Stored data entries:
____________________

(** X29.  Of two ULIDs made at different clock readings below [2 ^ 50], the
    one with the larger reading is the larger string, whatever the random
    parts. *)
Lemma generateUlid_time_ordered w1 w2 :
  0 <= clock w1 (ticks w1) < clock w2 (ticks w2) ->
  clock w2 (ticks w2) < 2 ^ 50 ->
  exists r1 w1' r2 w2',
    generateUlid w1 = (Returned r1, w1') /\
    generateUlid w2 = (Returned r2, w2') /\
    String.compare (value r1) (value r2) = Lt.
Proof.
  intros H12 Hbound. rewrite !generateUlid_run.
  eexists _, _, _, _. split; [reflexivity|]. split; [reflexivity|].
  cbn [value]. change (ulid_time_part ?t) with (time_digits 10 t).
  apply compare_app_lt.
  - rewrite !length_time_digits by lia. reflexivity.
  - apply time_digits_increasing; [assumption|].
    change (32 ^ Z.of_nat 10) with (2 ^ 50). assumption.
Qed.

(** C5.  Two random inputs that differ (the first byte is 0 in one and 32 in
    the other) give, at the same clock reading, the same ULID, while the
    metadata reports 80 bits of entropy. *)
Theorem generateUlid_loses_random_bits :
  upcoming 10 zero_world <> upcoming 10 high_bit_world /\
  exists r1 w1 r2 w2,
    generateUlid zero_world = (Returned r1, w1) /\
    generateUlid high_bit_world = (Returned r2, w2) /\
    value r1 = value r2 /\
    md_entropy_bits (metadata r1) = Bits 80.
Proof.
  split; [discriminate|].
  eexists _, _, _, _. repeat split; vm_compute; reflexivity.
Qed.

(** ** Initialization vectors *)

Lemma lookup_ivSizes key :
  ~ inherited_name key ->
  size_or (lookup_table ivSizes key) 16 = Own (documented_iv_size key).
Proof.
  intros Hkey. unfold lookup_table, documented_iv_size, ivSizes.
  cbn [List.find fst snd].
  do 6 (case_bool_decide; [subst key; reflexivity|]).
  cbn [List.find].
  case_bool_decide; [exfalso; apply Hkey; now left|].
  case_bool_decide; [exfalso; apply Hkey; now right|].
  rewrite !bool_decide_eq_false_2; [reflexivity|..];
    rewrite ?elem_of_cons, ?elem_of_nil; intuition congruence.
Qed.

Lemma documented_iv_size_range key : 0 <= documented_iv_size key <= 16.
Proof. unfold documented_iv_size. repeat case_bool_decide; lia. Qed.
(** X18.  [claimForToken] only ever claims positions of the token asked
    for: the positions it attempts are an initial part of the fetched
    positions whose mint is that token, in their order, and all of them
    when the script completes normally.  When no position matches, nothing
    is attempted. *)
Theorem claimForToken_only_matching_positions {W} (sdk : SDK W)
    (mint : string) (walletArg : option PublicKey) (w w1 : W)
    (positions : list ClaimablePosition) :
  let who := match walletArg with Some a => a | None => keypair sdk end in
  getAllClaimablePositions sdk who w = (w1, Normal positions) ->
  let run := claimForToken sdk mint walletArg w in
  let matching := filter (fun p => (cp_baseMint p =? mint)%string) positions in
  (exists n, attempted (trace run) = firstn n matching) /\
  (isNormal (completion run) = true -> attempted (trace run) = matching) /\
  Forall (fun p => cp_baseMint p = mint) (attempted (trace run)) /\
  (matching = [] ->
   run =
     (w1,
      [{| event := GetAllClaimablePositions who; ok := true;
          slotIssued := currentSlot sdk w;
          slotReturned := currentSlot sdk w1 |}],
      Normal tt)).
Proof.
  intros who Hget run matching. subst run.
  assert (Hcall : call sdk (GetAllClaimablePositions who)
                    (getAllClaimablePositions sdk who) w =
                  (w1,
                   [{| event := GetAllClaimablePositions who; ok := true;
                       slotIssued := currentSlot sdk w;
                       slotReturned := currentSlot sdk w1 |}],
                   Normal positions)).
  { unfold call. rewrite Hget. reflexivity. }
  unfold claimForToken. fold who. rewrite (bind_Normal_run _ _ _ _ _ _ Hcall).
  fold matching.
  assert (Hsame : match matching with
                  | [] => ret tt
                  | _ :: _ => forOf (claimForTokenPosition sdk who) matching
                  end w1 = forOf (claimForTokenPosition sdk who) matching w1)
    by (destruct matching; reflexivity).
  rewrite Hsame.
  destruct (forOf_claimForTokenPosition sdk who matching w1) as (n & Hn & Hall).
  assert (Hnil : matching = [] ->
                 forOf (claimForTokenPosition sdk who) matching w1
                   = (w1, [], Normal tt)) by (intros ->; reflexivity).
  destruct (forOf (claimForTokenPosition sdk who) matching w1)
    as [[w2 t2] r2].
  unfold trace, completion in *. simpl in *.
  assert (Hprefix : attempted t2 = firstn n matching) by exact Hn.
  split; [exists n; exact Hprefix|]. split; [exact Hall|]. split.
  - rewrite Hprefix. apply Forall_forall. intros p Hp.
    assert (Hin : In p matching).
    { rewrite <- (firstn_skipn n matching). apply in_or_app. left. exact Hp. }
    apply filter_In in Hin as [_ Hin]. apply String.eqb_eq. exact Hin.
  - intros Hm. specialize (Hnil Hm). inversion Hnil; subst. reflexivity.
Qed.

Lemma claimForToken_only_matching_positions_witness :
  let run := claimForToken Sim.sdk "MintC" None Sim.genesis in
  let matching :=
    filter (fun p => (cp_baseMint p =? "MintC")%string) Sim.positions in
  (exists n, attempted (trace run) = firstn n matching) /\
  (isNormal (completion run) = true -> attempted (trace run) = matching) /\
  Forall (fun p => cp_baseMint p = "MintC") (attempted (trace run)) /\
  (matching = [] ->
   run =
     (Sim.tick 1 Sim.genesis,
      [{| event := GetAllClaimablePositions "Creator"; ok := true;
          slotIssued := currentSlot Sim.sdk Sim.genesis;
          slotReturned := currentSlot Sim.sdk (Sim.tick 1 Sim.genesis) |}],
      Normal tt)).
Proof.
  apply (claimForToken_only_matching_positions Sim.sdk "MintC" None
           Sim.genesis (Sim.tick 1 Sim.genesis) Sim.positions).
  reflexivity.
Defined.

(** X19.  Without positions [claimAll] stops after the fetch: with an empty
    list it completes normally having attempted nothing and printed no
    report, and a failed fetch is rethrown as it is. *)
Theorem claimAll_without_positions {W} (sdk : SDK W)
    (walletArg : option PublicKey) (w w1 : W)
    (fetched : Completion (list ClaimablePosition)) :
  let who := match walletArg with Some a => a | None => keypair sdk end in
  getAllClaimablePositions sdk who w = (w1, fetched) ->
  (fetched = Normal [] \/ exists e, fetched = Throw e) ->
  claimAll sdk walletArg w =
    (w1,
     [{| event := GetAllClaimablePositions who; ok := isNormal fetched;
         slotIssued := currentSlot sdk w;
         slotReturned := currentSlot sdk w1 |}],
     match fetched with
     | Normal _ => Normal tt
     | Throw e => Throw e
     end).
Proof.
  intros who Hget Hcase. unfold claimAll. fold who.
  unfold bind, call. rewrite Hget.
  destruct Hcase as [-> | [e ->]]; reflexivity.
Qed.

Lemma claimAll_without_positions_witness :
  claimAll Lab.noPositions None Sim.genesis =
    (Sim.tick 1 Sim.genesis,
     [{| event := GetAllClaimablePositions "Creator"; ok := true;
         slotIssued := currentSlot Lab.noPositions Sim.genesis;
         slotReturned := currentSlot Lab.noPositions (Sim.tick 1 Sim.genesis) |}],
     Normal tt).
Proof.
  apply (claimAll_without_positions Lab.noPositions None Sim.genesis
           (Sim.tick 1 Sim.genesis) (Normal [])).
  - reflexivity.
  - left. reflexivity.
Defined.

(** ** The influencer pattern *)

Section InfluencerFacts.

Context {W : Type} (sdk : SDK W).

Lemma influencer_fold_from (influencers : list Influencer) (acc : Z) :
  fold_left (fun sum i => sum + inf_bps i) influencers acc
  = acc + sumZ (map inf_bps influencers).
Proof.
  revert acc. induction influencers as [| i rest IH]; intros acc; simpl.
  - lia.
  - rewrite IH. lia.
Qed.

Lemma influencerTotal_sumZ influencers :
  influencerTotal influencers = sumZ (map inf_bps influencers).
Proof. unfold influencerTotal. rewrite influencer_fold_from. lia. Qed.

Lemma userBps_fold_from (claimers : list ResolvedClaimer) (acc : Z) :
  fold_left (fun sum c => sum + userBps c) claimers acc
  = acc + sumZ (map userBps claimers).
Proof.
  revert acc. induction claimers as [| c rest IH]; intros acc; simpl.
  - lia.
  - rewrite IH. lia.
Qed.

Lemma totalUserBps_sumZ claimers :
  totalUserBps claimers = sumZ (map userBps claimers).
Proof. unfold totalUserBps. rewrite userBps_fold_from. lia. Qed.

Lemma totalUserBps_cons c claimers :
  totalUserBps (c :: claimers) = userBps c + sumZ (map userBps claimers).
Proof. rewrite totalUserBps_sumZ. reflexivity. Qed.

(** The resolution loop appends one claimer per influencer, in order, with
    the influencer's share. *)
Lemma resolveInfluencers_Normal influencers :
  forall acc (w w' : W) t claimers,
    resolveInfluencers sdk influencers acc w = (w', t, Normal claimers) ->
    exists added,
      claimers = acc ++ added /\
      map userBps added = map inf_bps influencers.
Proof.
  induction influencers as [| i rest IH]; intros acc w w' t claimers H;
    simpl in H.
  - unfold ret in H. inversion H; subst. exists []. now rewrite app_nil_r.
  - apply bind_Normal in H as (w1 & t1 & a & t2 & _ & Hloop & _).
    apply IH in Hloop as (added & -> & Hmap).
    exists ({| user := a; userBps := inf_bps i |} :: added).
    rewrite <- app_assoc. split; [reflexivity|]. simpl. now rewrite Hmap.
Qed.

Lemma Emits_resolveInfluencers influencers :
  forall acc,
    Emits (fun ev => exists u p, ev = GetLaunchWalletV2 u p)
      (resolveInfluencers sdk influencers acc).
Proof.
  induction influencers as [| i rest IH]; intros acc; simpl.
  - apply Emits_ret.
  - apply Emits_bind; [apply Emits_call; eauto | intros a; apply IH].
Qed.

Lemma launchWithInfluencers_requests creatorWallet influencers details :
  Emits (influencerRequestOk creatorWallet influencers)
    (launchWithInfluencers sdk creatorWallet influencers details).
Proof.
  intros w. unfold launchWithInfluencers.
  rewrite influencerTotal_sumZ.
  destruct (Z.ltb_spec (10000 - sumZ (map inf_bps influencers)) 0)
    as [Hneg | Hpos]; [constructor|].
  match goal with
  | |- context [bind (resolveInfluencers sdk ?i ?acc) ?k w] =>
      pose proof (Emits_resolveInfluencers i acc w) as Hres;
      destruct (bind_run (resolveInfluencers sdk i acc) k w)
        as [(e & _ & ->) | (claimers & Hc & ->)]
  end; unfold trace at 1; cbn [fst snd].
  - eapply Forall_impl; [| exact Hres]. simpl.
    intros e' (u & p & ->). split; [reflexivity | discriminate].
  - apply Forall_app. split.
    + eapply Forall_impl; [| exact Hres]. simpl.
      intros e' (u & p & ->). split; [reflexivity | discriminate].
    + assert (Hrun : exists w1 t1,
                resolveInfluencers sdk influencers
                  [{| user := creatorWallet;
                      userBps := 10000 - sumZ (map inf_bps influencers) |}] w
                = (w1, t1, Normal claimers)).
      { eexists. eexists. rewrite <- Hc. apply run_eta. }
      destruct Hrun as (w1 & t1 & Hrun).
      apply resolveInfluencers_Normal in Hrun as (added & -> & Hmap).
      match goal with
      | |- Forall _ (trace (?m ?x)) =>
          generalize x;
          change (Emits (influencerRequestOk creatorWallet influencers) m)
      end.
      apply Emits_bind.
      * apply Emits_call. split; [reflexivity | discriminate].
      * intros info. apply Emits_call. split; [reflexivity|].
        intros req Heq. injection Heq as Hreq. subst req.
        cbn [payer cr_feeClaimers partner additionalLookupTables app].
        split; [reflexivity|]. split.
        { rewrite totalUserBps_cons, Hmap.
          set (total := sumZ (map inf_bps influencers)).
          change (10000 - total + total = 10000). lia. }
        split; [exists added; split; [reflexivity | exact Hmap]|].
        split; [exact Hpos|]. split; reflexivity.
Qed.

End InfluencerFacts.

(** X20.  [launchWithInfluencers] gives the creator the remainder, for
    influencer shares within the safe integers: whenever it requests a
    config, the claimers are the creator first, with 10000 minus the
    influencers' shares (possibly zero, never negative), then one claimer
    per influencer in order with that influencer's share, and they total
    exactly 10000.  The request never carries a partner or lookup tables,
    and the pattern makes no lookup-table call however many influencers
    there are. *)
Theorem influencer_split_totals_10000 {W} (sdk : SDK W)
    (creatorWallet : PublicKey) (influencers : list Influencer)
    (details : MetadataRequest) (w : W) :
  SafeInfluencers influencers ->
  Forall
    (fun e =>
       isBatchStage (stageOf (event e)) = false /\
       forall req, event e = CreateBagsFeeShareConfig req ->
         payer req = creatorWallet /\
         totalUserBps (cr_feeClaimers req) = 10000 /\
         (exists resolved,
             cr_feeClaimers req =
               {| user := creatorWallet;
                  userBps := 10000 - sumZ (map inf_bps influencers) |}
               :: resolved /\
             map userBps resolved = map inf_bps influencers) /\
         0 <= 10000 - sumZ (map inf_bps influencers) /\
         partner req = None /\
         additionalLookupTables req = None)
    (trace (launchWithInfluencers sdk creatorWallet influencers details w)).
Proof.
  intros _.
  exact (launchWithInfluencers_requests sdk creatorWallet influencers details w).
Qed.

____________________

What is needed is a verbatim copy of every line in the records above from the one containing "intros req Heq." down to the one containing "The request never", both included, and nothing more.

### Answer to this exercise
        intros req Heq. injection Heq as Hreq. subst req.
        cbn [payer cr_feeClaimers partner additionalLookupTables app].
        split; [reflexivity|]. split.
        { rewrite totalUserBps_cons, Hmap.
          set (total := sumZ (map inf_bps influencers)).
          change (10000 - total + total = 10000). lia. }
        split; [exists added; split; [reflexivity | exact Hmap]|].
        split; [exact Hpos|]. split; reflexivity.
Qed.

End InfluencerFacts.

(** X20.  [launchWithInfluencers] gives the creator the remainder, for
    influencer shares within the safe integers: whenever it requests a
    config, the claimers are the creator first, with 10000 minus the
    influencers' shares (possibly zero, never negative), then one claimer
    per influencer in order with that influencer's share, and they total
    exactly 10000.  The request never carries a partner or lookup tables,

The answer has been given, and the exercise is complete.